@Organikz " You toast the micro herd as soon as you add nitrates"........show me the science behind that statement because its bullshit period...
Here is the basics of nitrogen
https://en.m.wikipedia.org/wiki/Nitrification
Here is a study between synthetic and organic ferts and there affects
http://scialert.net/fulltext/?doi=ja.2010.102.110&org=11
Bacteria do not know what is organic what is synthetic and neither does the plant. The differance between synthetic and a animal by product aka organic fert is the carbon content. Also animal by products are a slow release version of fert typically, where synthetics do not need to go through a conversion proces to be viable for use by the plant.

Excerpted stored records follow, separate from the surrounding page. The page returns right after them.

(** * A notes application: the [Home] page component

    The component keeps a collection of notes, an editing draft and two
    filter inputs in React state, loads the collection from [localStorage]
    on mount and writes it back whenever it changes.  The development
    embeds the component's handlers as functions on an explicit state
    record and establishes the properties of the store, of the derived
    view and of the persistence round trip.

    Strings: a JavaScript string is a sequence of UTF-16 code units.  The
    model uses Rocq's [string], a sequence of 8-bit units, read as the
    JavaScript strings all of whose code units are below 256 (Basic Latin
    and Latin-1 Supplement).  On that range [trim], [toLowerCase] and
    [includes] below are exactly the platform's functions. *)

From Stdlib Require Import ZArith List String Ascii Bool Lia.
From Stdlib Require Import Sorted Permutation DecimalString DecimalZ.
Import ListNotations.

Open Scope list_scope.
Open Scope string_scope.

(** ** Platform functions used by the component *)

Module JS.

(** A string is truthy iff it is not empty. *)
Definition truthy (s : string) : bool :=
  match s with
  | EmptyString => false
  | String _ _ => true
  end.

Its like saying that if you use any inorganic substance to grow a organic crop with it is no longer organic. Again that is a false statement because there are inorganic substances vital to sustaining life of that crop, yet everyone uses it and still states thier crop is organic.

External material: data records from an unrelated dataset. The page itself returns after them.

(** C3 as stated fails: a prefix declaring five bytes followed by the end of
    the stream reads as a clean end of stream, and a prefix declaring five
    bytes followed by the two bytes [{}] reads as the object [{}]. *)
Lemma C3_counterexample :
  let prefix := [Byte.x05; Byte.x00; Byte.x00; Byte.x00] in
  let s1 := set_stdin prefix Demo.start in
  let s2 := set_stdin (prefix ++ [Byte.x7b; Byte.x7d]) Demo.start in
  unpack_u32_le prefix = Some 5 ∧
  len (@nil byte) < 5 ∧ len [Byte.x7b; Byte.x7d] < 5 ∧
  run Demo.env read_message s1 = (Returned JNull, set_stdin [] s1) ∧
  run Demo.env read_message s2 = (Returned (JObject ∅), set_stdin [] s2) ∧
  ¬ (∀ raw data n s, stdin s = (raw ++ data)%list → unpack_u32_le raw = Some n →
       len data < n → ∃ e, (run Demo.env read_message s).1 = Raised e).
Proof.
  repeat split; try reflexivity.
  intros H.
  destruct (H [Byte.x05; Byte.x00; Byte.x00; Byte.x00] [] 5
              (set_stdin [Byte.x05; Byte.x00; Byte.x00; Byte.x00] Demo.start)
              eq_refl eq_refl eq_refl) as [e He].
  discriminate He.
Qed.

(** ** What the operating system finds at a path *)

Section OsLookup.

Lemma tail_rev {A} (l : list A) : tail (rev l) = rev (removelast l).
Proof.
  induction l as [|x l _] using rev_ind; [done|].
  by rewrite rev_unit, removelast_last.
Qed.

(** Where the operating system finds something, the path string leads
    there. *)
Lemma os_walk_found fs comps : ∀ cur k n,
  Fs.os_walk fs cur comps = Fs.Found k n →
  Fs.walk (rev cur) comps = k ∧ Fs.node_at fs k = Some n.
Proof.
  induction comps as [|c cs IH]; intros cur k n; simpl.
  - rewrite rev_involutive.
    destruct (Fs.node_at fs cur) as [[| |]|] eqn:Hnode; try discriminate.
    all: by intros [= <- <-].
  - destruct (Fs.node_at fs cur) as [[| |]|]; try discriminate.
    destruct (String.eqb c "" || String.eqb c ".")%bool; [apply IH|].
    destruct (String.eqb c "..").
    + rewrite tail_rev. apply IH.
    + intros H. apply IH in H. by rewrite rev_unit in H.
Qed.

Lemma os_lookup_found fs wd p k n :
  Fs.os_lookup fs wd p = Fs.Found k n →
  Fs.locate wd p = Some k ∧ Fs.node_at fs k = Some n.
Proof.
  unfold Fs.os_lookup, Fs.locate.
  destruct (negb (Py.truthy p)); [discriminate|].
  intros H. apply os_walk_found in H as [Hwalk Hnode].
  split; [|done]. f_equal. rewrite <- Hwalk.
  by destruct (Py.startswith p "/").
Qed.






End OsLookup.

(** ** The session loop: [dispatch] *)

Section Dispatch.

Context (E : environment).


Lemma run_check_install_dir path s :
  run E (check_install_dir path) s =
  (Returned
     (if Py.truthy (normalized_path E path) then
        match node_of E s (normalized_path E path) with
        | Some Dir => (true, normalized_path E path, "")
        | _ => (false, normalized_path E path, "目录不存在或不是文件夹")
        end
      else (false, "", "目录为空")), s).
Proof.
  unfold check_install_dir, normalize_path, normalized_path, run.
  destruct (Py.truthy path); simpl.
  - destruct (Py.truthy (expanduser E (expandvars E path))); simpl; [|reflexivity].
    destruct (node_of E s (expanduser E (expandvars E path))) as [[| |]|];
      reflexivity.
  - reflexivity.
Qed.

Ltac pick_command H :=
  unfold dispatch; rewrite H;
  repeat first
    [ rewrite (bool_decide_eq_true_2 _ eq_refl)
    | rewrite bool_decide_eq_false_2 by discriminate ].


(** A [start_update] received while the update thread is alive is
    answered by one error status and one log line, and nothing else
    changes. *)
Lemma start_update_rejected msg s t code :
  msg !! "cmd" = Some "start_update" →
  update_thread s = Some t →
  threads s !! t = Some (Running code) →
  ∃ s',
    run E (dispatch msg) s = (Returned true, s') ∧
    stdout s' = (stdout s ++ [Failed "已有更新任务正在执行"])%list ∧
    logfile s' = (logfile s ++ ["reject: update already running"])%list ∧
    threads s' = threads s ∧
    next_tid s' = next_tid s ∧
    update_thread s' = Some t ∧
    cancel_event s' = cancel_event s ∧
    files s' = files s ∧
    stdin s' = stdin s.
Proof.
  intros Hcmd Hslot Hthread.
  pick_command Hcmd.
  unfold run. simpl. rewrite Hslot. simpl. rewrite Hthread. simpl.
  eexists. split; [reflexivity|]. simpl. rewrite Hslot. done.
Qed.

(** What [dispatch] does with an accepted [start_update]. *)
Lemma run_start_update_accepted msg s :
  msg !! "cmd" = Some "start_update" →
  (∀ t code, update_thread s = Some t → threads s !! t ≠ Some (Running code)) →
  run E (dispatch msg) s =
  (Returned true,
   set_threads (<[next_tid s := Running (run_update msg)]>
                  (<[next_tid s := Created msg]> (threads s)))
     (set_update_thread (Some (next_tid s))
        (set_next_tid (S (next_tid s))
           (set_logfile (logfile s ++ ["start_update: thread created"])
              (set_cancel_event false s))))).
Proof.
  intros Hcmd Hidle.
  pick_command Hcmd.
  unfold run. simpl.
  assert (Hdead : match update_thread s with
                  | Some t => match threads s !! t with
                              | Some (Running _) => true | _ => false end
                  | None => false
                  end = false).
  { destruct (update_thread s) as [t|] eqn:Hs; [|reflexivity].
    destruct (threads s !! t) as [[|code]|] eqn:Ht; try reflexivity.
    exfalso. exact (Hidle t code eq_refl Ht). }
  destruct (update_thread s) as [t|]; simpl.
  - rewrite Hdead. simpl. rewrite lookup_insert_eq. reflexivity.
  - rewrite lookup_insert_eq. reflexivity.
Qed.

(** The one thread an accepted [start_update] starts is started after
    [cancel_event.clear()]. *)
Lemma spawn_start_update_accepted msg s :
  msg !! "cmd" = Some "start_update" →
  (∀ t code, update_thread s = Some t → threads s !! t ≠ Some (Running code)) →
  spawn_states E (dispatch msg) ([], s) =
  [set_update_thread (Some (next_tid s))
     (set_next_tid (S (next_tid s))
        (set_threads (<[next_tid s := Created msg]> (threads s))
           (set_logfile (logfile s ++ ["start_update: thread created"])
              (set_cancel_event false s))))].
Proof.
  intros Hcmd Hidle.
  pick_command Hcmd.
  simpl.
  assert (Hdead : match update_thread s with
                  | Some t => match threads s !! t with
                              | Some (Running _) => true | _ => false end
                  | None => false
                  end = false).
  { destruct (update_thread s) as [t|] eqn:Hs; [|reflexivity].
    destruct (threads s !! t) as [[|code]|] eqn:Ht; try reflexivity.
    exfalso. exact (Hidle t code eq_refl Ht). }
  destruct (update_thread s) as [t|]; simpl.
  - rewrite Hdead. reflexivity.
  - reflexivity.
Qed.

(** What [dispatch] does with [cancel_update]. *)
Lemma run_cancel_update msg s :
  msg !! "cmd" = Some "cancel_update" →
  run E (dispatch msg) s =
  (Returned true,
   set_stdout (stdout s ++ [Log "已发送取消指令"])
     (set_logfile (logfile s ++ ["cancel_update: received"])
        (set_cancel_event true s))).
Proof. intros Hcmd. pick_command Hcmd. reflexivity. Qed.

End Dispatch.



(** ** Path strings *)

Section PathStrings.

Import PosixPath.

Lemma split_not_nil c s : Py.split c s ≠ [].
Proof.
  destruct s as [|a s]; simpl; [discriminate|].
  destruct (Ascii.eqb a c); [discriminate|].
  destruct (Py.split c s); discriminate.
Qed.

Lemma split_app c a b :
  Py.split c (a ++ String c b) = (Py.split c a ++ Py.split c b)%list.
Proof.
  induction a as [|x a IH]; simpl.
  - rewrite Ascii.eqb_refl. reflexivity.
  - destruct (Ascii.eqb x c); [by rewrite IH|].
    rewrite IH. destruct (Py.split c a) as [|h t] eqn:Hs; [|reflexivity].
    by destruct (split_not_nil c a).
Qed.


Lemma split_plain s : plain s = true → Py.split sep s = [s].
Proof.
  induction s as [|a s IH]; simpl; [done|].
  destruct (Ascii.eqb a sep); simpl; [done|].
  intros H. by rewrite (IH H).
Qed.

Lemma split_parts_plain s x : x ∈ Py.split sep s → plain x = true.
Proof.
  revert x. induction s as [|a s IH]; simpl; intros x Hx.
  - apply list_elem_of_singleton in Hx. by subst.
  - destruct (Ascii.eqb a sep) eqn:Ha.
    + apply elem_of_cons in Hx as [->|Hx]; [done|by apply IH].
    + destruct (Py.split sep s) as [|h t] eqn:Hs.
      * apply list_elem_of_singleton in Hx. subst. simpl. by rewrite Ha.
      * apply elem_of_cons in Hx as [->|Hx].
        -- simpl. rewrite Ha. simpl. apply IH. left.
        -- apply IH. by right.
Qed.

Lemma join_cons_cons p q l :
  Py.join "/" (p :: q :: l) = p ++ String sep (Py.join "/" (q :: l)).
Proof. reflexivity. Qed.

(** Splitting what [join] assembled from separator-free components. *)
Lemma split_join l :
  l ≠ [] → Forall (λ x, plain x = true) l →
  Py.split sep (Py.join "/" l) = l.
Proof.
  induction l as [|p [|q l] IH]; intros Hne Hall; [done| |].
  - simpl. apply split_plain. by inversion Hall.
  - rewrite join_cons_cons, split_app.
    inversion Hall as [|? ? Hp Hrest]; subst.
    rewrite (split_plain p Hp), IH; [done|discriminate|done].
Qed.

Lemma common_prefix_prefix l1 l2 : common_prefix l1 l2 `prefix_of` l1.
Proof.
  revert l2. induction l1 as [|a l1 IH]; intros [|b l2]; simpl;
    try apply prefix_nil.
  destruct (String.eqb a b); [|apply prefix_nil].
  apply prefix_cons, IH.
Qed.

Lemma common_prefix_prefix_r l1 l2 : common_prefix l1 l2 `prefix_of` l2.
Proof.
  revert l2. induction l1 as [|a l1 IH]; intros [|b l2]; simpl;
    try apply prefix_nil.
  destruct (String.eqb a b) eqn:Hab; [|apply prefix_nil].
  apply String.eqb_eq in Hab as ->. apply prefix_cons, IH.
Qed.

Lemma clean_comps_parts p x :
  x ∈ clean_comps p → plain x = true ∧ x ≠ "" ∧ x ≠ ".".
Proof.
  unfold clean_comps. intros Hx. apply list_elem_of_filter in Hx as [[? ?] Hx].
  split; [|done]. by apply split_parts_plain in Hx.
Qed.

(** The components of a path assembled from clean components. *)
Lemma clean_comps_join (rooted : bool) l :
  Forall (λ x, plain x = true ∧ x ≠ "" ∧ x ≠ ".") l →
  clean_comps ((if rooted then "/" else "") ++ Py.join "/" l) = l.
Proof.
  intros Hall.
  assert (Hkeep : filter (λ c, c ≠ "" ∧ c ≠ ".") l = l).
  { induction Hall as [|x l [? [? ?]] _ IH]; [done|].
    rewrite filter_cons_True by done. by rewrite IH. }
  assert (Hsplit : filter (λ c, c ≠ "" ∧ c ≠ ".") (Py.split sep (Py.join "/" l)) = l).
  { destruct l as [|p l]; [done|].
    rewrite split_join; [done|discriminate|].
    eapply Forall_impl; [exact Hall|]. by intros ? [? _]. }
  unfold clean_comps. destruct rooted; [|exact Hsplit].
  change ("/" ++ Py.join "/" l) with ("" ++ String sep (Py.join "/" l)).
  rewrite split_app. simpl. rewrite filter_cons_False by (intros [? _]; done).
  exact Hsplit.
Qed.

Bacteria have to have nitrogen to live. Yes you can kill bacteria by going to toxic levels, guano and chiken manure are 2 good examples and yes if you use anhydrous ammonia you will kill the bacteria for a breif period.
If you use your inputs responsibly you will not kill the bacteria herds reguardless what you choose to use as a input.
The only reason I replied is to stop the misinformation being given out. To the op did not mean to derail the thread but I am trying to get the facts out in the open where they belong.